The court provided the following reasoning:

    “Compared with the criteria specified above for a requalification as a disguised contribution of capital, it should firstly be noted that the sums made available to the two subsidiaries were allocated to investments in properties intended in principle to represent investments in the medium or long term as assets of the invested assets and in the absence of a clause providing for a repayment plan or a fixed maturity, the sums were intended to remain at the disposal of the subsidiaries for a period otherwise limited.
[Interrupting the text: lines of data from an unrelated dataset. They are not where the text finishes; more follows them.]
(* ===== verification/EnvAlloc.v ===== *)
(** * Creating environments

    [env_setup_vm] builds an empty address space with the kernel's mappings;
    [env_alloc] takes the first free slot, gives it a fresh identifier and
    preserves [kinv]. *)

From stdpp Require Import base gmap list strings.
From Stdlib Require Import ZArith Lia.
From S2P Require Import Prelude Mmu Pmap PmapInv PmapOps PmapDir MemInit Env Sched EnvFree EnvInv.

Set Default Proof Using "Type".

(** ** The directory *)

(** The loop that copies the kernel's entries to directory [d]. *)
Definition copy_kern (d : Z) : M memst unit :=
  let* kd := gets kern_pgdir in
  for_up (Z.to_nat (NPDENTRIES - PDX UTOP)) (PDX UTOP) (λ i,
    let* pde := load (kd, i) in
    if negb (ctrue (Z.land pde PTE_P)) then ret tt else store (d, i) pde).

(** Only words of physical memory differ. *)
Definition only_frames (m m' : memst) : Prop := m' = set_frames (frames m') m.

Lemma only_frames_refl m : only_frames m m.
Proof. by destruct m. Qed.

Lemma only_frames_wr m m' f i v : only_frames m m' → only_frames m (wr f i v m').
Proof. unfold only_frames. intros ->. by destruct m. Qed.

Lemma copy_kern_spec m d :
  d ≠ kern_pgdir m →
  wpr (copy_kern d) (λ _ m', only_frames m m' ∧
    ∀ f k, rd m' f k =
      if decide (f = d ∧ NUSER ≤ k < 1024 ∧ present (rd m (kern_pgdir m) k) = true)
      then rd m (kern_pgdir m) k else rd m f k) m.
Proof.
  intros Hne. unfold copy_kern. apply wp_bind, wp_gets. set (kd := kern_pgdir m) in *.
  eapply wp_mono_ret.
  { apply (wp_for_up (λ i m', only_frames m m' ∧
      ∀ f k, rd m' f k = if decide (f = d ∧ NUSER ≤ k < i ∧ present (rd m kd k) = true)
                         then rd m kd k else rd m f k)).
    - split; [apply only_frames_refl|]. intros f k. rewrite decide_False; [done|].
      unfold NUSER. lia.
    - intros i m' Hi [Hof Hrd]. unfold load. apply wp_bind, wp_gets. cbn [fst snd].
      assert (rd m' kd i = rd m kd i) as Ekd.
      { rewrite Hrd, decide_False; [done|]. intros [-> _]. done. }
      rewrite Ekd. change (ctrue (Z.land (rd m kd i) PTE_P)) with (present (rd m kd i)).
      fold NUSER in Hi. destruct (present (rd m kd i)) eqn:Hp; cbn [negb].
      + apply wp_modify. split; [by apply only_frames_wr|]. intros f k. cbn [fst snd].
        rewrite rd_wr, Hrd. destruct (decide (d = f ∧ i = k)) as [[-> ->]|Hn].
        * rewrite decide_True; [done|]. split; [done|]. split; [lia|done].
        * destruct (decide (f = d ∧ NUSER ≤ k < i ∧ _)) as [Hd|Hd].
          -- rewrite decide_True; [done|].
             destruct Hd as (? & ? & ?). split; [done|]. split; [lia|done].
          -- rewrite decide_False; [done|]. intros (-> & ? & ?). apply Hd.
             split; [done|]. split; [|done]. assert (k ≠ i) by (intros ->; by apply Hn). lia.
      + apply wp_ret. split; [done|]. intros f k. rewrite Hrd.
        destruct (decide (f = d ∧ NUSER ≤ k < i ∧ _)) as [Hd|Hd].
        * rewrite decide_True; [done|].
             destruct Hd as (? & ? & ?). split; [done|]. split; [lia|done].
        * rewrite decide_False; [done|]. intros (-> & ? & Hpk). apply Hd.
          split; [done|]. split; [|done]. assert (k ≠ i) by congruence. lia. }
  change (PDX UTOP + Z.of_nat (Z.to_nat (NPDENTRIES - PDX UTOP))) with 1024. done.
Qed.

(** Everything [env_setup_vm] does to memory once it has its page. *)
Definition setup_dir (p : Z) : M memst unit :=
  do* copy_kern p in
  do* page_incref (Some p) in
  store (p, PDX UVPT) (Z.lor (Z.lor (PADDR p) PTE_P) PTE_U).

Record dir_made D R fl m (p : Z) m' : Prop := MkDirMade {
  dm_inv : mm_inv (p :: D) R fl m';
  dm_empty : empty_dir m' p;
  dm_half : kern_half m' p;
  dm_rd : ∀ f i, f ≠ p → rd m' f i = rd m f i;
  dm_static : same_static m m';
  dm_leak : ∀ q, leaked fl m' q → leaked (p :: fl) m q
}.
In addition, this availability of funds did not give rise to any fixed consideration from the two subsidiaries, but only to a share of the appellant in the capital gains generated by hotel disposals, this interest amounting to three quarters of the capital gains obtained by the affiliates.”

    “...the sums made available to the two subsidiaries by the appellant were not, as a financing from a lender seeking to recover the capital lent, but as a risk-oriented investment. on the value gains of the hotels financed through the two loans, so that these sums are to be assimilated to cash contributions to the subsidiaries and that the normal way of making these sums available would have been the capital increase. Since there is no other particular economic interest justifying the replacement of capital contributions by loans arising from the elements in question or not put forward by one of the parties, it must be concluded that the essential tax interest consisted in the deduction of ” participating interests ” by the subsidiaries in the Dominican Republic as expenses in relation to the taxable gains from affiliates.

    The evidence presented to the Court thus allows the conclusion that the appellant’s claims under the two loan agreements in question are subordinate. In any case, whether the loan is subordinated or not is only one of several factors to be taken into account in the context of the overall analysis if it corresponds to the normal route of financing dictated by serious economic or legal considerations, analysis that the court should have made instead of focusing on the only question of whether or not subordinated loans are cause.

    …it must be concluded that, in view of the conditions to which they were granted, the loans at issue in fact amount to disguised capital injections in addition to the shareholdings…thus qualify as participating in the share capital of these companies within the meaning of § 60 BewG.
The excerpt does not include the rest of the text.